Step 2. Make sure you match it
This is an important thing to maintain a relationship. Your partner may look nice, but you also need to feel comfortable when you're together. This means laughing easily, communicating well, making eye contact, and being together all the time.
- Feeling fit and comfortable is not something that can be forced, but it is something that must be sought from your partner.
- If you find yourself fighting with him a lot, ask yourself if you don't agree with him or if you both don't want to work things out.
Step 3. Be patient
Give it time. Don't rush into marriage after only six months of dating. If you want to make your relationship last, then you have to stick with it, month after month, or year after year. In the first year, at least, enjoy your life together and make a strong bond before moving on to the next level.
- If you want to end your relationship quickly, talk about marriage with him often.
- Every relationship is different from the other. Don't worry about seeing your friend get engaged after a year of dating and forcing a relationship on your own that isn't ready to be engaged.
Step 4. Discuss long-term plans
If you both want to focus on your career first, then that's a good thing.
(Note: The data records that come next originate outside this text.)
(** ** The two packages *)

Module CA.
Section ca.
Context (parseCA : string -> option (string * Z)).
Context (parseLeaf : string -> option (string * Z)).     (* a leaf's issuer and expiry *)

Definition fold_fp (s : string) : string := ToLower (TrimSpace s).

(** The expiry of the leaf a host presents now: its heartbeat's, else the stored
    certificate's. *)
Definition leaf_expiry (hbs : list Beat) (e : LeafRow) : Z :=
  let frozen := match parseLeaf (lr_CertPEM e) with Some (_, x) => x | None => 0 end in
  match find_first (fun h => bool_decide (bt_IP h = lr_IP e)) (rev hbs) with
  | Some h => if 0 <? bt_CertNotAfter h then bt_CertNotAfter h else frozen
  | None => frozen
  end.

(** The CA of a row; [None] when it cannot be told. *)
Definition leaf_issuer (e : LeafRow) : option string :=
  let rowFP := fold_fp (lr_CAFingerprint e) in
  if decide (rowFP = "") then (fun p => fold_fp p.1) <$> parseLeaf (lr_CertPEM e) else Some rowFP.

Definition is_dependent (hbs : list Beat) (t : Z) (fp : string) (e : LeafRow) : bool :=
  bool_decide (leaf_issuer e = Some fp) && (t <? leaf_expiry hbs e).

Definition LiveDependents (caFingerprint : string) : RM Z :=
  let fp := fold_fp caFingerprint in
  rows ← query (fun s => List.filter (fun e => bool_decide (lr_Status e = "issued")) (leafrows s));
  hbs ← query beats;
  t ← now;
  mret (Z.of_nat (length (List.filter (is_dependent hbs t fp) rows))).

Definition no_dependents (target : Key) : RM unit :=
  n ← LiveDependents (y_Fingerprint target);
  if 0 <? n then throw (R_HasDependents n) else mret ().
If you are ready to get married and have children, then that is also a good thing. And if you want to live alone all your life, that's also a good thing. Unfortunately, you can't always agree with your partner. If you always agree with him, then that's a good thing. But if not, talk to him about as many long-term plans as you can.
- Of course, you have to be willing to compromise, but it will be easier if your visions of the future do not differ from one another.
- Of course, the most important thing in talking about long-term plans is to develop your relationship. You both have to plan everything to keep your relationship going.